**Exercise:** Where the word "specialize" occurs in a line of the listing, please copy the line.

**Given information:**
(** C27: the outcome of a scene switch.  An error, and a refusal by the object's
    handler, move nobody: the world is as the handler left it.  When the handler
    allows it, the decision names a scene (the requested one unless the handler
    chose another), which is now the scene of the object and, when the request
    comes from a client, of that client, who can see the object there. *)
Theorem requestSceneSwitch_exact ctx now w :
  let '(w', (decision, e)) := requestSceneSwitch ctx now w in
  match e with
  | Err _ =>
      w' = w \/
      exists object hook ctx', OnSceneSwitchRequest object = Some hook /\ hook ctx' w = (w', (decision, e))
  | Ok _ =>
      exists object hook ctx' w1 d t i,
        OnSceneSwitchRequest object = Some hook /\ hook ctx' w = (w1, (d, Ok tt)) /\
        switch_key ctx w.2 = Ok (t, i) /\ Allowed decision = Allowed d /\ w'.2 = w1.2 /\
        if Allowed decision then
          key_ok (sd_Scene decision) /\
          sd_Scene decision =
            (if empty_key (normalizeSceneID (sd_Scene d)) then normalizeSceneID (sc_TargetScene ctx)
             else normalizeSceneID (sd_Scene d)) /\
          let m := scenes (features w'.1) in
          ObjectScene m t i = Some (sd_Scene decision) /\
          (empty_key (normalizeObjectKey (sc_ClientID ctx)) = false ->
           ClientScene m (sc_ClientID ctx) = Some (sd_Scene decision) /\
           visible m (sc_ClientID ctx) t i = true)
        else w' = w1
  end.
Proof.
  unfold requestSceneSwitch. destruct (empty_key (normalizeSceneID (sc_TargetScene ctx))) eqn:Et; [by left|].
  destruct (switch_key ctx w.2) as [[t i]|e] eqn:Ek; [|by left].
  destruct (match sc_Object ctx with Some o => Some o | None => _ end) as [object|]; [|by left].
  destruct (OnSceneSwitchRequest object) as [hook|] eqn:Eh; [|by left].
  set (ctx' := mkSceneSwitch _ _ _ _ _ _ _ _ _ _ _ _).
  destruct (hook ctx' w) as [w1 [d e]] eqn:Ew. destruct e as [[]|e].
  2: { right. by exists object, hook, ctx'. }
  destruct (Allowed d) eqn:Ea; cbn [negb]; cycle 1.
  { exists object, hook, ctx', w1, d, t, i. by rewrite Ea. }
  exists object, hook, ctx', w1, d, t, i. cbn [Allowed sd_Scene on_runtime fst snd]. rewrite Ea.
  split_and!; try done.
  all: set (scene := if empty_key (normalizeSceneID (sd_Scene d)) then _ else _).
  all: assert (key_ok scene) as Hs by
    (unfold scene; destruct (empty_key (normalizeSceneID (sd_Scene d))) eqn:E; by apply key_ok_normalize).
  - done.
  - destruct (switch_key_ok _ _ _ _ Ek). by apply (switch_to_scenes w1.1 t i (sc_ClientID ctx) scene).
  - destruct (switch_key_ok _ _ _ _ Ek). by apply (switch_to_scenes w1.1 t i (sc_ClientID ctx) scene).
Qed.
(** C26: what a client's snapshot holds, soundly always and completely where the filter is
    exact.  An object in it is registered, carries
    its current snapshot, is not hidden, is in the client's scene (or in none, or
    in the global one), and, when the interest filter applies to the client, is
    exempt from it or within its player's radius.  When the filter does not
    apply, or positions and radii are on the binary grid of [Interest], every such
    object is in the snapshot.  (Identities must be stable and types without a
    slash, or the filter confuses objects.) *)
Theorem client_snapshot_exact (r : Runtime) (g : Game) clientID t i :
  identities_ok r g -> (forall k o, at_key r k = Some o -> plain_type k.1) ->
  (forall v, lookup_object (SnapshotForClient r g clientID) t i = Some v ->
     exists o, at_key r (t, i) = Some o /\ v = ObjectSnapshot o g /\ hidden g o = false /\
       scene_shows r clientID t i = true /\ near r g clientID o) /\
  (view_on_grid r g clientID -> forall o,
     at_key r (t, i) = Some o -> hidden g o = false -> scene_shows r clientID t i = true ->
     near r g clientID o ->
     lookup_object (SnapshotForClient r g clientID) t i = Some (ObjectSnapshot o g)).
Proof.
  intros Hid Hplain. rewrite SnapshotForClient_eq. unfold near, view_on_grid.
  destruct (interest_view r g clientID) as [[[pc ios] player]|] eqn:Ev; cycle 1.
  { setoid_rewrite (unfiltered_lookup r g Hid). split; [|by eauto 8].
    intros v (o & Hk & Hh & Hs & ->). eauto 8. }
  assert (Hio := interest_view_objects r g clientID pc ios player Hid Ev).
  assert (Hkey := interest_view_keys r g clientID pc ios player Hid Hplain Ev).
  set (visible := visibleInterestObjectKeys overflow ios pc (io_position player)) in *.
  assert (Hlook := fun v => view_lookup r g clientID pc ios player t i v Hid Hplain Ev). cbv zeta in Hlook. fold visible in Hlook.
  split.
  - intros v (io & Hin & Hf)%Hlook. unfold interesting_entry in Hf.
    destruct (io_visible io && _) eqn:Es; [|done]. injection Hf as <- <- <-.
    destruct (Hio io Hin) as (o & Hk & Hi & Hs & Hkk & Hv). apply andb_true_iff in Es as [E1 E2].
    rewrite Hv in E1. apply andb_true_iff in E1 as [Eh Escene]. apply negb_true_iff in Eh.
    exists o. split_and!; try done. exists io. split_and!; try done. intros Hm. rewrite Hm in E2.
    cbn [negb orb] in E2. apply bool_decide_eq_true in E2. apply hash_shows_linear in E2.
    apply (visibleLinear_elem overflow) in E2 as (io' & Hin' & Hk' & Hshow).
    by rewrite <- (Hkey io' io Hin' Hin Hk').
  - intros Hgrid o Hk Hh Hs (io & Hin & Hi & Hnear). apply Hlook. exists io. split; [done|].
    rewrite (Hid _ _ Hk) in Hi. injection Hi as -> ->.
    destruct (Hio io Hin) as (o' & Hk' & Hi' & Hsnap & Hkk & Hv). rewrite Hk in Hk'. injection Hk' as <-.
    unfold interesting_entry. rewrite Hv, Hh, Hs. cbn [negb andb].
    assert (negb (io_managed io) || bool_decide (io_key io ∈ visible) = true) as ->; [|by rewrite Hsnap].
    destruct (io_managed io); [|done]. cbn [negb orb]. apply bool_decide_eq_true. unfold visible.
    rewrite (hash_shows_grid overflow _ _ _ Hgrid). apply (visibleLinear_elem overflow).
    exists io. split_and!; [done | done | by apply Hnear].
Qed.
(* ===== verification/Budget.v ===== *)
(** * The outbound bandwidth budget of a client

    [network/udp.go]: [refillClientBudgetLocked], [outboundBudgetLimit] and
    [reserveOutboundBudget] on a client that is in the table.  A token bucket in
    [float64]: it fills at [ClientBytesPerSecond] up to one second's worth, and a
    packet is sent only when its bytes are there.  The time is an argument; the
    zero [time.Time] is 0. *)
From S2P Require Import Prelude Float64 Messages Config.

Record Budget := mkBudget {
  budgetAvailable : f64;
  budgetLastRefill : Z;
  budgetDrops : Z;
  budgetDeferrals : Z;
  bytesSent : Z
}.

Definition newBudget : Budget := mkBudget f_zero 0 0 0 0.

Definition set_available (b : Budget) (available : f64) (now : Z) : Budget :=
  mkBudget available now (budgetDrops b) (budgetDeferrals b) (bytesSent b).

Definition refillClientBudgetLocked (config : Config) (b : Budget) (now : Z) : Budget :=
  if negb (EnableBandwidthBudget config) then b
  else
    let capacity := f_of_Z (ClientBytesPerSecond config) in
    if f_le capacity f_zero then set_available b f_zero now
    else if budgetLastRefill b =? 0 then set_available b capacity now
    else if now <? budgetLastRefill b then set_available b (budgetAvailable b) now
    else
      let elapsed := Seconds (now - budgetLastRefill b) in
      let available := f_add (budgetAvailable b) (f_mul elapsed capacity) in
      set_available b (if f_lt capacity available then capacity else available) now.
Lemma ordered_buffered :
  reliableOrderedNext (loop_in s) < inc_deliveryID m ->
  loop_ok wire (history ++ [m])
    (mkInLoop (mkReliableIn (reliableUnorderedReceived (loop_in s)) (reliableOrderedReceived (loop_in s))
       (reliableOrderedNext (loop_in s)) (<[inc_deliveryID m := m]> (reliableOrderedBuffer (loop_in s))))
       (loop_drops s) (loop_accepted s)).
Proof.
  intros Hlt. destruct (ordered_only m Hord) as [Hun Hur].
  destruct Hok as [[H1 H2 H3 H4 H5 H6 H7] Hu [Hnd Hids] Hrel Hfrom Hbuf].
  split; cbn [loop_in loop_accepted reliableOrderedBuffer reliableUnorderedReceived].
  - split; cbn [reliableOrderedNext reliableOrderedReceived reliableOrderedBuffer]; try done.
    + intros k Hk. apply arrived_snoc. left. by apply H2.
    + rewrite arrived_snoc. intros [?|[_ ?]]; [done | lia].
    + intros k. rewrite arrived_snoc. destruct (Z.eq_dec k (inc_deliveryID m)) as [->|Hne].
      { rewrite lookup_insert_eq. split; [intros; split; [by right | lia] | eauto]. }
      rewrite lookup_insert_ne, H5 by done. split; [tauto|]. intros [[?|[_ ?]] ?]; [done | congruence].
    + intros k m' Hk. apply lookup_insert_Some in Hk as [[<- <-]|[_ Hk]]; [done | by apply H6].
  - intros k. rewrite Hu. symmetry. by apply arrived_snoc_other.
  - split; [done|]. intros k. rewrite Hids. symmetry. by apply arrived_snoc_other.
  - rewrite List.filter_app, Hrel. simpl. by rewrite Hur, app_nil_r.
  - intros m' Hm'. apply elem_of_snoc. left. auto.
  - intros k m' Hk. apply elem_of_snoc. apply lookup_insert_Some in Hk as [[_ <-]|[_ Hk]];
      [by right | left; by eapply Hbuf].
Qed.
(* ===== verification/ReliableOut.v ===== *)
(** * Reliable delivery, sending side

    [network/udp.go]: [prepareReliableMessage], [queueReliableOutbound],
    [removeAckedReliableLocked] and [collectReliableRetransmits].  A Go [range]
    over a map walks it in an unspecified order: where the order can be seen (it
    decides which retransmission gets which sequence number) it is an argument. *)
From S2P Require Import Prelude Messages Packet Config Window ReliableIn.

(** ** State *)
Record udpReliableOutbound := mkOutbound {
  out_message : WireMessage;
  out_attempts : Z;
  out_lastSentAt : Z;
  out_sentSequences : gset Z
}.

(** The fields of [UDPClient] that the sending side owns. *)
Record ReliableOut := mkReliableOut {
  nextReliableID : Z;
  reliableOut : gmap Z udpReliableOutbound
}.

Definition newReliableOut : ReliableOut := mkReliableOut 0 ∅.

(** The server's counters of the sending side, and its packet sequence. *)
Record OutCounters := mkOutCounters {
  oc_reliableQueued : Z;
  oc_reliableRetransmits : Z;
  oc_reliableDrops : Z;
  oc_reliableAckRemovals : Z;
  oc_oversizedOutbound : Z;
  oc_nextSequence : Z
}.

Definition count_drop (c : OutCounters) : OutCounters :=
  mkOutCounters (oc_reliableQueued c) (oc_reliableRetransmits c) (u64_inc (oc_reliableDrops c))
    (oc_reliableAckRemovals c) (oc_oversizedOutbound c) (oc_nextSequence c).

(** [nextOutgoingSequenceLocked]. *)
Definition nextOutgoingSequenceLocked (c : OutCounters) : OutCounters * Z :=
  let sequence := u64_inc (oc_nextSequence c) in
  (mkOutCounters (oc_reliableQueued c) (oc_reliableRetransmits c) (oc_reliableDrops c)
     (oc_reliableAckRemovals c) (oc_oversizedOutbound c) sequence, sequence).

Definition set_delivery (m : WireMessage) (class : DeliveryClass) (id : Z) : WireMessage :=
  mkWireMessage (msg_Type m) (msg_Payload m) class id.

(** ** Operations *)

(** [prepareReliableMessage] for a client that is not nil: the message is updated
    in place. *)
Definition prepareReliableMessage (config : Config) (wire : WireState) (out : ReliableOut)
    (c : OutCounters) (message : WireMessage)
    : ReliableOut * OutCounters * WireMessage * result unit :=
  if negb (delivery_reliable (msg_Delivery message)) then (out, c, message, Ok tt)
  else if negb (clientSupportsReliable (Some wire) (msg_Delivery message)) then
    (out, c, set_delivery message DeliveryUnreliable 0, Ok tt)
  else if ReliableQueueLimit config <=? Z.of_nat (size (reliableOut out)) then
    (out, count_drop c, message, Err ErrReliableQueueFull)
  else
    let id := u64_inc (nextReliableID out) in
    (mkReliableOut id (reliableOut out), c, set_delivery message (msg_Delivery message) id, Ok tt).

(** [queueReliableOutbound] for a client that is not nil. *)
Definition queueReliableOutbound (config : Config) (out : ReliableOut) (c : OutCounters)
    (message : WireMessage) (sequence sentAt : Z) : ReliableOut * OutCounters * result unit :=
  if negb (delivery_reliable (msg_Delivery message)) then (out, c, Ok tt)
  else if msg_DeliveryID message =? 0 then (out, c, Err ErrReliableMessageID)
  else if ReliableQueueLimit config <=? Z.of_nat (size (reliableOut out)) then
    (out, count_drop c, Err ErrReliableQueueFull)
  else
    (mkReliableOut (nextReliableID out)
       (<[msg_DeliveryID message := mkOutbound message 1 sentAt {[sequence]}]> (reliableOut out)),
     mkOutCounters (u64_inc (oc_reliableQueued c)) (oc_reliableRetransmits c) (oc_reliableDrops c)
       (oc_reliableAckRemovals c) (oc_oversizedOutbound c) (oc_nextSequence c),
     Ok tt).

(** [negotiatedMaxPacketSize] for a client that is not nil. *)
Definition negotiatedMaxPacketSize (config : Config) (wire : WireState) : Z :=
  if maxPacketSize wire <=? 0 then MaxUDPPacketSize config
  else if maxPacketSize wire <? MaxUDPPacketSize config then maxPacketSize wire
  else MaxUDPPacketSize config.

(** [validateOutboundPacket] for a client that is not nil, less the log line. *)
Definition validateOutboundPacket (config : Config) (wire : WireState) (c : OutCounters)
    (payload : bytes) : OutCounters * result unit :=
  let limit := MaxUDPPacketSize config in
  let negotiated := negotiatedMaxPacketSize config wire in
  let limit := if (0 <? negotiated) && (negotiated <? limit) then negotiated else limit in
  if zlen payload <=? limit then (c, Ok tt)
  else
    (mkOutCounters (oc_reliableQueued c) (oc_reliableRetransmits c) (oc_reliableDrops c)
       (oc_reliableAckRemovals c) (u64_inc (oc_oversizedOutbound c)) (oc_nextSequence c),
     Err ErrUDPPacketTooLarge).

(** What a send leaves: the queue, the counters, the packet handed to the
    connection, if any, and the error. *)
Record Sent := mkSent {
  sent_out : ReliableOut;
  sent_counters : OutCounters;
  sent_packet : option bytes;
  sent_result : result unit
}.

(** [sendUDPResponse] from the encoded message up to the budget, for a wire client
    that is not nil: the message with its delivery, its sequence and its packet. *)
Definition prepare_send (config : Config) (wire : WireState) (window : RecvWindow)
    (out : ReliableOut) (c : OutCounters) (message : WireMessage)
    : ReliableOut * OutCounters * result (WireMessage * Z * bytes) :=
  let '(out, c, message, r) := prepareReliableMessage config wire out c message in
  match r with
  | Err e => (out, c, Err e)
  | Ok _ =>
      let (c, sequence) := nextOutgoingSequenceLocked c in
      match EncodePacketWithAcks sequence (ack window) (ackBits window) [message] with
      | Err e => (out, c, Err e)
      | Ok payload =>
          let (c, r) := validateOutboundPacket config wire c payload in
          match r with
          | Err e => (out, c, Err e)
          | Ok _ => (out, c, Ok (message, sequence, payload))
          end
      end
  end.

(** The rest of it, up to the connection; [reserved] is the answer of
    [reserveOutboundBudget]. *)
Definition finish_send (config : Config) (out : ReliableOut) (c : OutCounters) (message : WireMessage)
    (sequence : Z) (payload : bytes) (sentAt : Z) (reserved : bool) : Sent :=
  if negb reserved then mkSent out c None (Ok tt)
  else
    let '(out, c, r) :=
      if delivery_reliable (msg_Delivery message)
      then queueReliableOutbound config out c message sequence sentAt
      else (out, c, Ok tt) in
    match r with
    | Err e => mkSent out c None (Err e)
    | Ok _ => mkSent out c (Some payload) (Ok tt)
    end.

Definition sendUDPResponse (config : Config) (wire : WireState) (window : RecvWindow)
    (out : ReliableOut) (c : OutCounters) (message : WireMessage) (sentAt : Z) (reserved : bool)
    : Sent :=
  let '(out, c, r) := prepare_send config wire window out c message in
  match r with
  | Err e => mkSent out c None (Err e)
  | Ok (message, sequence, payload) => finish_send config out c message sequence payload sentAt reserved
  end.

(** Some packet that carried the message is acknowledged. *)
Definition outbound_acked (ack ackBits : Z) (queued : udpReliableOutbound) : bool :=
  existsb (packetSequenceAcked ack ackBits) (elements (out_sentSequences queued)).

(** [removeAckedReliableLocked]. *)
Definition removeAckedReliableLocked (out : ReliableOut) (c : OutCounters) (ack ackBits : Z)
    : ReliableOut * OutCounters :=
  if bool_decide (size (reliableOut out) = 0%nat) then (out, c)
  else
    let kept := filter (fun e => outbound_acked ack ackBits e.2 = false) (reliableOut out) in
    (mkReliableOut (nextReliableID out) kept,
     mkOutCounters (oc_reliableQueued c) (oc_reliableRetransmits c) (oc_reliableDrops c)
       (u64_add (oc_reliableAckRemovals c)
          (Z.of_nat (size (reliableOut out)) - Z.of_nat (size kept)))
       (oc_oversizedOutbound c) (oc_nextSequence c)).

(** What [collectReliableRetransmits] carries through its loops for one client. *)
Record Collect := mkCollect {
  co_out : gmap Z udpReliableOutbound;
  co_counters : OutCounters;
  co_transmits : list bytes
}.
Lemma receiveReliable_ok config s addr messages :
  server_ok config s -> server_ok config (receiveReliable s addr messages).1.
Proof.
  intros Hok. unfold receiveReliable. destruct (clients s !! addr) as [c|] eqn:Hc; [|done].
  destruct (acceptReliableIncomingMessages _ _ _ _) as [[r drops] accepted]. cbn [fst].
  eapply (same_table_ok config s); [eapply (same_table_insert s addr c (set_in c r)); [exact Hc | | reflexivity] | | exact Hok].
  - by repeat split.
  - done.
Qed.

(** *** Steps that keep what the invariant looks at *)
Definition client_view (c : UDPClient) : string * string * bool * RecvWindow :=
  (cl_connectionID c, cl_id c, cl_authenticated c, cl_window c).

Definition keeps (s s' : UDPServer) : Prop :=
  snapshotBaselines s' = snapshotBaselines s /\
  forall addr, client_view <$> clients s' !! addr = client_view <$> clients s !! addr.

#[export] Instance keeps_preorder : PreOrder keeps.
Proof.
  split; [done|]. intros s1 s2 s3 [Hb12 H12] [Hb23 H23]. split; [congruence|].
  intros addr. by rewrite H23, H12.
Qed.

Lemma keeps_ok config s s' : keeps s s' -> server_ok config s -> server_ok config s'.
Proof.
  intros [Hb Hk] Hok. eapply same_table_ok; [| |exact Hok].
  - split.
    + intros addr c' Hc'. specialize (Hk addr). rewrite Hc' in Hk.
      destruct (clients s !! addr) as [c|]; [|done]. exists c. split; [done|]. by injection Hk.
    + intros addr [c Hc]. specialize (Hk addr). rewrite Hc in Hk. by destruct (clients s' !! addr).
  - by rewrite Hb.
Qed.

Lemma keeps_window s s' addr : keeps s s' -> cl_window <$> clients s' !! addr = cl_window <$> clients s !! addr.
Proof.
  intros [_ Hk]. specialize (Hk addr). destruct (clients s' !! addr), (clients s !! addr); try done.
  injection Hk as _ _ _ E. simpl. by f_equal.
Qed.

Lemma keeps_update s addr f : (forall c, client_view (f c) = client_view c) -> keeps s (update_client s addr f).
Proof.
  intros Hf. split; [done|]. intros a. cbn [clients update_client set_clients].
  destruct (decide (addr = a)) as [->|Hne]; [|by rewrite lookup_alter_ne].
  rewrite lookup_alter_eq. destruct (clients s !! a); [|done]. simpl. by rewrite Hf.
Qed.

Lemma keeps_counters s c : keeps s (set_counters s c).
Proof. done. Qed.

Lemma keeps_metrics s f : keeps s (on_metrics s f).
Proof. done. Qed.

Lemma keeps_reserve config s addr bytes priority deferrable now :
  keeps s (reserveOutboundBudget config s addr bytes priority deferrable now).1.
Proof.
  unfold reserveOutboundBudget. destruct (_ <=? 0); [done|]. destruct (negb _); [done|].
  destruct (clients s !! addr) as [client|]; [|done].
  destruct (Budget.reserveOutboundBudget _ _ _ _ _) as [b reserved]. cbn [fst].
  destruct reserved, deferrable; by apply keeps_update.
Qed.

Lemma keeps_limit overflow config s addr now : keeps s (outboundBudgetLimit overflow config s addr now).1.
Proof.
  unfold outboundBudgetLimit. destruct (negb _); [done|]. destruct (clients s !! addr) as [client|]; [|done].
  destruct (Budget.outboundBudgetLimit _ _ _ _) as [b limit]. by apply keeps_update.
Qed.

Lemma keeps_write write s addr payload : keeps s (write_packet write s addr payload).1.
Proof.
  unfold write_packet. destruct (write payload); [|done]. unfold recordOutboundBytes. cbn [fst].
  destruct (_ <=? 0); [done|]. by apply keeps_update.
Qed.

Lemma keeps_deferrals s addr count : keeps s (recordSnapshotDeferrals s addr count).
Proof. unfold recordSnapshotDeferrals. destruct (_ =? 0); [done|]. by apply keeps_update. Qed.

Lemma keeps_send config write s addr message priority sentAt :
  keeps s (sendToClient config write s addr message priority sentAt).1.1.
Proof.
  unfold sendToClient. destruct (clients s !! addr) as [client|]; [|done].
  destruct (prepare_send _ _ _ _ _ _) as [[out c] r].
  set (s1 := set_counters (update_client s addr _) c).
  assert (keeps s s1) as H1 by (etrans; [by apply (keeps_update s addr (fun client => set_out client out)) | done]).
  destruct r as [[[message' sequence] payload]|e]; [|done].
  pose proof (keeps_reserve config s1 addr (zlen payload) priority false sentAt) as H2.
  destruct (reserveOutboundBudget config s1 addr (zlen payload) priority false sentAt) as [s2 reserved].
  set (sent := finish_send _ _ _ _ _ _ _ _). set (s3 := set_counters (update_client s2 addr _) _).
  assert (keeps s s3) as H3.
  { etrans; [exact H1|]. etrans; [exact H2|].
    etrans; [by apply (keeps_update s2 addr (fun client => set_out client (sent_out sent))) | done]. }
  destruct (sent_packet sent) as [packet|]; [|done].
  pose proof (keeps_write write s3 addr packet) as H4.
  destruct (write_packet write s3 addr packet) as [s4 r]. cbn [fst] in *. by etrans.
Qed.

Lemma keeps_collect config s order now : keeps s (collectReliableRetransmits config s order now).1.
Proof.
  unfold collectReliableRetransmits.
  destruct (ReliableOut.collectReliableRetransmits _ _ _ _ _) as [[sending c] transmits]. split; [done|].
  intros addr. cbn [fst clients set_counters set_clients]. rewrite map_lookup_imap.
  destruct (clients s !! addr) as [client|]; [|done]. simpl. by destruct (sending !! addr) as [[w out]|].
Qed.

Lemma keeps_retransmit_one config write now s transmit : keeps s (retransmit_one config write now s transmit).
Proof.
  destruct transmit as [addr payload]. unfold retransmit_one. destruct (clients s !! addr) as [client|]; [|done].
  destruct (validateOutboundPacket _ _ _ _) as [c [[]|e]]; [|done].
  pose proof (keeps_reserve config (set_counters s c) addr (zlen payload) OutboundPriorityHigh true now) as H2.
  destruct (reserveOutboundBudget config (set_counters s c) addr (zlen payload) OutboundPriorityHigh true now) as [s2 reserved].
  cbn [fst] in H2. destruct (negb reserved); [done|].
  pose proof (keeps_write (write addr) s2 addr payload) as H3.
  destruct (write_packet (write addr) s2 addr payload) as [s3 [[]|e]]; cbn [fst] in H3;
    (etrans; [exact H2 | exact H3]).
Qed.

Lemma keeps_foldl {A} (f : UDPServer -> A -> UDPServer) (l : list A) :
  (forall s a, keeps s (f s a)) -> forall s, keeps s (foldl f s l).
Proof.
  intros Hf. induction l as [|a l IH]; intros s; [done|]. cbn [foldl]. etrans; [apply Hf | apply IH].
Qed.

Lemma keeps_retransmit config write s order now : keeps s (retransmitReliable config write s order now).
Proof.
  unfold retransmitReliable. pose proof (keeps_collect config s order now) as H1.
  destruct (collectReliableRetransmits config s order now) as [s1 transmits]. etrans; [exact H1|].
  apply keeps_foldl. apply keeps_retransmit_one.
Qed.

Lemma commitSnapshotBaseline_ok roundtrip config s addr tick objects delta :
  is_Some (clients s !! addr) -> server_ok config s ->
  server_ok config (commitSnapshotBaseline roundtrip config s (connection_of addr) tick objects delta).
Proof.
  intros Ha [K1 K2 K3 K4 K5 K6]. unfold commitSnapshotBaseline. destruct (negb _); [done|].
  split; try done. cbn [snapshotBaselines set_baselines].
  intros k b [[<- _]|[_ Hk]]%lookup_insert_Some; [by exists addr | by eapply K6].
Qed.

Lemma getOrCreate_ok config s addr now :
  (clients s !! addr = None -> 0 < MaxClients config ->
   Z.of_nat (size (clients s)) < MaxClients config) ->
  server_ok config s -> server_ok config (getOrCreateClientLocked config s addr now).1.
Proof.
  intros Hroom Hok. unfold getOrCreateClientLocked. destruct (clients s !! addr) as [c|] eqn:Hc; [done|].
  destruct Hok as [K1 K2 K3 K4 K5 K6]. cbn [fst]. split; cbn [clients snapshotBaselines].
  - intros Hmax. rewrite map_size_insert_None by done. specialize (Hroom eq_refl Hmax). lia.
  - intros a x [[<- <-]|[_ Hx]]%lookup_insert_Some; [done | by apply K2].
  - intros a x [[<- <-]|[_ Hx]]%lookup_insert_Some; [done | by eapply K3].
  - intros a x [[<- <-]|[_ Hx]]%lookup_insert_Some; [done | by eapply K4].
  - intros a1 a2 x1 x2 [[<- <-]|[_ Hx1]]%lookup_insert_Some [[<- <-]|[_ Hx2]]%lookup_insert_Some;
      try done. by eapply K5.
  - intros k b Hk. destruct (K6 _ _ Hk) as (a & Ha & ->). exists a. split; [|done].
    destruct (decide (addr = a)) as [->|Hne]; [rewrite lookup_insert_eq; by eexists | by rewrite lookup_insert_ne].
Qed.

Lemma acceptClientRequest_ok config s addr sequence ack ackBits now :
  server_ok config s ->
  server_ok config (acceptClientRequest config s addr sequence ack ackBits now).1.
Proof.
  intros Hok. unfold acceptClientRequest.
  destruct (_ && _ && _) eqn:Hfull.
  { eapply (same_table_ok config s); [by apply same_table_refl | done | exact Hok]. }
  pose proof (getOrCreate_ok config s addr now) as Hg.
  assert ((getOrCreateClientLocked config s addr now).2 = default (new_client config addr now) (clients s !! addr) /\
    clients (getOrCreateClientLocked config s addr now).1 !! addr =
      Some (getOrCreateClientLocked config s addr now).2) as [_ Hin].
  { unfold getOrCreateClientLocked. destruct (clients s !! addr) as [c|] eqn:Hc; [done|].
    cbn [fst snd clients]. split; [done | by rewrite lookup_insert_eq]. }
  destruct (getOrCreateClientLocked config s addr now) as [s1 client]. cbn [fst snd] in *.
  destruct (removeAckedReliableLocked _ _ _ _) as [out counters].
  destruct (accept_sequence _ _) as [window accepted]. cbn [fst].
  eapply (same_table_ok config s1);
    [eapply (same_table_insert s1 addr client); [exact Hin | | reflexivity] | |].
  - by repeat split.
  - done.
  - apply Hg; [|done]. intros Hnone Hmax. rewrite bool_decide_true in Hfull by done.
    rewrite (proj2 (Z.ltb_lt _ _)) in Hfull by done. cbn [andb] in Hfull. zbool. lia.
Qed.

**Result for this exercise:**
    + intros addr c' Hc'. specialize (Hk addr). rewrite Hc' in Hk.
    + intros addr [c Hc]. specialize (Hk addr). rewrite Hc in Hk. by destruct (clients s' !! addr).
  intros [_ Hk]. specialize (Hk addr). destruct (clients s' !! addr), (clients s !! addr); try done.
  - intros Hmax. rewrite map_size_insert_None by done. specialize (Hroom eq_refl Hmax). lia.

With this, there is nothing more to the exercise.